Wednesday, March 31, 2010

Economics Redux

Homo economicus – that autonomous utility-maximizing creature of ancient lore – has been dead for a long, long time. Economists today drag its rotting corpse through textbooks and academic studies and econometric models in a kind of Wealth of Nations and Zombies mash-up because – well, because that’s what  economists do. It’s time and then some to give the poor creature a decent burial and a proper epitaph: “Here lies Homo Economicus: Not a Bad Start, But Fatally Flawed .”

This is hardly a new or radical observation. A quick examination of the works of Ludwig Von Mises, Murray Rothbard, Herbert Simon and Gary Becker show that both the critique of homo economicus and substantive alternatives have been around in the works of respected economic theorists for over 50 years. Behavioral economists such as Amos Tversky and Daniel Kahneman have been expanding the model of the economic person since at least the 1970’s. And as New York Times columnist David Brooks points out, the economic events of 2008-2009 “exposed the shortcomings of the whole field. Economists and financiers spent decades building ever more sophisticated models to anticipate market behavior, yet these models did not predict the financial crisis as it approached. In fact, cutting-edge financial models contributed to it by getting behavior so wrong — helping to wipe out $50 trillion in global wealth and causing untold human suffering.” (March 25, 2010)

What people really do instead of maximizing utility

A recent research study turned up some delightful results that are both not intuitively obvious to a five-year-old, and absolutely at odds with the predicted rational utility-maximizing behavior of homo economicus.

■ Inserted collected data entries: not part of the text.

(** ** A trailing partial pixel *)

Lemma remap_step_three (hs : option HideSet) (r g b a : Z) :
  a <> 0 ->
  remap_step hs 0 [r; g; b] = removelast (remap_step hs 0 [r; g; b; a]).
Proof.
  intros Ha. unfold remap_step. cbn [rd nth_error Nat.add].
  assert (E : forall X Y : bytes, match a with 0 => X | _ => Y end = Y)
    by (destruct a; congruence).
  rewrite E.
  destruct (nearest _ _ _ _) as [bi bd].
  destruct (below_threshold bd); [|reflexivity].
  destruct (hidden hs bi); [reflexivity|].
  destruct (is_zero_dist bd); reflexivity.
Qed.

(** X8. A buffer whose length is not a multiple of 4 ends in a partial
    pixel. [remapPixels] leaves one or two trailing bytes as they are; three
    trailing bytes (R, G, B without alpha) are treated as an opaque pixel:
    they come out as the R, G, B of that pixel with any alpha other than 0. *)
Theorem remapPixels_trailing_partial_pixel (d1 : bytes) (hideSet : option HideSet) :
  (length d1 mod 4 = 0)%nat ->
  (forall x, remapPixels (d1 ++ [x])%list hideSet = (remapPixels d1 hideSet ++ [x])%list) /\
  (forall x y,
     remapPixels (d1 ++ [x; y])%list hideSet = (remapPixels d1 hideSet ++ [x; y])%list) /\
  (forall r g b a, a <> 0 ->
     remapPixels (d1 ++ [r; g; b])%list hideSet
     = removelast (remapPixels (d1 ++ [r; g; b; a])%list hideSet)).
Proof.
  intros Hm. split; [|split].
  - intros x. rewrite remapPixels_app by exact Hm. reflexivity.
  - intros x y. rewrite remapPixels_app by exact Hm. reflexivity.
  - intros r g b a Ha. rewrite !remapPixels_app by exact Hm.
    rewrite removelast_app.
    + f_equal. apply (remap_step_three hideSet r g b a Ha).
    + intros Habs. apply (f_equal (@length Z)) in Habs.
      rewrite remapPixels_length in Habs. discriminate Habs.
Qed.

Lemma remapPixels_trailing_partial_pixel_witness :
  (forall x, remapPixels ([0; 128; 0; 255] ++ [x])%list None
             = (remapPixels [0; 128; 0; 255] None ++ [x])%list) /\
  (forall x y, remapPixels ([0; 128; 0; 255] ++ [x; y])%list None
               = (remapPixels [0; 128; 0; 255] None ++ [x; y])%list) /\
  (forall r g b a, a <> 0 ->
     remapPixels ([0; 128; 0; 255] ++ [r; g; b])%list None
     = removelast (remapPixels ([0; 128; 0; 255] ++ [r; g; b; a])%list None)).
Proof.
  apply (remapPixels_trailing_partial_pixel [0; 128; 0; 255] None). reflexivity.
Defined.

(** ** Membership in the parsed hide-set *)

Lemma Pos_compare_cont_Eq (m1 m2 : positive) :
  Pos.compare_cont Eq m1 m2 = Eq -> m1 = m2.
Proof. intros H. apply Pos.compare_eq. exact H. Qed.

Lemma SFeqb_class (s1 s2 : spec_float) :
  SFeqb s1 s2 = true <->
  s1 <> S754_nan /\
  match s1 with S754_zero _ => S754_zero false | s => s end
  = match s2 with S754_zero _ => S754_zero false | s => s end.
Proof.
  unfold SFeqb, SFcompare.
  destruct s1 as [z1|i1| |n1 m1 e1], s2 as [z2|i2| |n2 m2 e2];
    try (split; [discriminate | intros [_ H]; discriminate H]);
    try (split; [discriminate | intros [H _]; congruence]).
  - split; [split; [discriminate | reflexivity] | reflexivity].
  - destruct i2; (split; [discriminate | intros [_ H]; discriminate H]).
  - destruct n2; (split; [discriminate | intros [_ H]; discriminate H]).
  - destruct i1; (split; [discriminate | intros [_ H]; discriminate H]).
  - destruct i1, i2;
      (split; [intros H; first [discriminate H | split; [discriminate | reflexivity]]
              | intros [_ H]; first [discriminate H | reflexivity]]).
  - destruct i1; (split; [discriminate | intros [_ H]; discriminate H]).
  - destruct n1; (split; [discriminate | intros [_ H]; discriminate H]).
  - destruct i2; (split; [discriminate | intros [_ H]; discriminate H]).
  - destruct n1, n2;
      try (split; [discriminate | intros [_ H]; discriminate H]).
    + destruct (Z.compare_spec e1 e2) as [He|He|He];
        try (split; [discriminate | intros [_ H]; inversion H; lia]).
      subst e2. destruct (Pos.compare_cont Eq m1 m2) eqn:Hc;
        try (split; [discriminate | intros [_ H]; inversion H; subst;
                     rewrite Pos.compare_cont_refl in Hc; discriminate Hc]).
      apply Pos_compare_cont_Eq in Hc. subst.
      split; [split; [discriminate | reflexivity] | reflexivity].
    + destruct (Z.compare_spec e1 e2) as [He|He|He];
        try (split; [discriminate | intros [_ H]; inversion H; lia]).
      subst e2. destruct (Pos.compare_cont Eq m1 m2) eqn:Hc;
        try (split; [discriminate | intros [_ H]; inversion H; subst;
                     rewrite Pos.compare_cont_refl in Hc; discriminate Hc]).
      apply Pos_compare_cont_Eq in Hc. subst.
      split; [split; [discriminate | reflexivity] | reflexivity].
Qed.

Lemma is_nan_Prim2SF (x : float) :
  PrimFloat.is_nan x = true <-> Prim2SF x = S754_nan.
Proof.
  unfold PrimFloat.is_nan. rewrite negb_true_iff, FloatAxioms.eqb_spec.
  pose proof (SFeqb_class (Prim2SF x) (Prim2SF x)) as H.
  destruct (SFeqb (Prim2SF x) (Prim2SF x)).
  - split; [discriminate|]. intros E. destruct (proj1 H eq_refl) as [Hn _]. contradiction.
  - split; [intros _|reflexivity].
    destruct (Prim2SF x) eqn:E; try reflexivity;
      (assert (F : false = true) by (apply H; split; [discriminate | reflexivity]);
       discriminate F).
Qed.

Lemma SameValueZero_class (x y : float) :
  JS.SameValueZero x y = true <-> svz_class x = svz_class y.
Proof.
  unfold JS.SameValueZero, svz_class.
  rewrite orb_true_iff, andb_true_iff, FloatAxioms.eqb_spec, SFeqb_class,
          !is_nan_Prim2SF.
  destruct (Prim2SF x) eqn:Ex, (Prim2SF y) eqn:Ey;
    split;
    try (intros [[_ H] | [H1 H2]]; first [exact H | discriminate H1 | discriminate H2 | reflexivity]);
    try (intros H; first [discriminate H
                         | right; split; reflexivity
                         | left; split; [discriminate | exact H]]).
Qed.

Lemma has_class (hs : HideSet) (y : float) :
  existsb (JS.SameValueZero y) hs = true <-> In (svz_class y) (map svz_class hs).
Proof.
  rewrite existsb_exists, in_map_iff. split.
  - intros (a & Ha & H). exists a. apply SameValueZero_class in H. auto.
  - intros (a & H & Ha). exists a. split; [exact Ha|].
    apply SameValueZero_class. auto.
Qed.

Lemma Set_add_class (acc : HideSet) (x : float) (c : spec_float) :
  In c (map svz_class (Set_add acc x)) <->
  In c (map svz_class acc) \/ c = svz_class x.
Proof.
  unfold Set_add. destruct (existsb (JS.SameValueZero x) acc) eqn:E.
  - apply has_class in E. split; [auto|]. intros [H | ->]; assumption.
  - rewrite map_app, in_app_iff. cbn [map In]. intuition auto.
Qed.

Lemma fold_Set_add_class (l : list float) (c : spec_float) :
  forall acc,
    In c (map svz_class (fold_left Set_add l acc)) <->
    In c (map svz_class acc) \/ In c (map svz_class l).
Proof.
  induction l as [|x l IH]; intros acc; cbn [fold_left map In].
  - tauto.
  - rewrite IH, Set_add_class. intuition auto.
Qed.

Lemma has_Set_of (l : list float) (idx : Z) :
  has (Set_of l) idx = existsb (JS.SameValueZero (JS.toF idx)) l.
Proof.
  apply eq_iff_eq_true. unfold has, Set_of.
  rewrite !has_class, fold_Set_add_class. cbn [map In]. tauto.
Qed.

Lemma fold_Set_add_length (l : list float) :
  forall acc, (length acc <= length (fold_left Set_add l acc))%nat.
Proof.
  induction l as [|x l IH]; intros acc; cbn [fold_left]; [lia|].
  etransitivity; [|apply IH].
  unfold Set_add. destruct (existsb _ acc); [lia|].
  rewrite length_app. lia.
Qed.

As reported in the January 14, 2010 edition of The Economist, Tanjim Hossain of the University of Toronto and John List of the University of Chicago “… worked with the managers of a Chinese electronics factory, who were interested in exploring ways to make their employee-bonus scheme more effective ... At the beginning of the week, some groups of workers were told that they would receive a bonus of 80 yuan ($12) at the end of the week if they met a given production target. Other groups were told that they had “provisionally” been awarded the same bonus, also due at the end of the week, but that they would “lose” it if their productivity fell short of the same threshold.

“Objectively these are two ways of describing the same scheme.” But as it turned out, “The fear of loss was a better motivator than the prospect of gain (which worked too, but less well). And the difference persisted over time: the results were not simply a consequence of workers’ misunderstanding of the system.”

Friday, March 5, 2010

Behavioral health economics?

One of the biggest economics issues of our time is health care. Can we use the Homo Communitatis framework (see posted paper), which is essentially a mathematical version of the concepts of behavior and communities in Descriptive, to get a better handle on the economics of health care? For example, about 10% of the health care costs in the US today are due to obesity-related problems. That will rise to 20% in 8 years. We know what it takes to change that: change the diet and exercise habits of the populace. But we know how hard it is to do that. If we formulate the decisions using the 4-dimensional formulation of value (H, P, E, E), rather than the undifferentiated notion of "value" used in economics (even behavioral econ) today, and deliberate action, can we get any insights into what might work?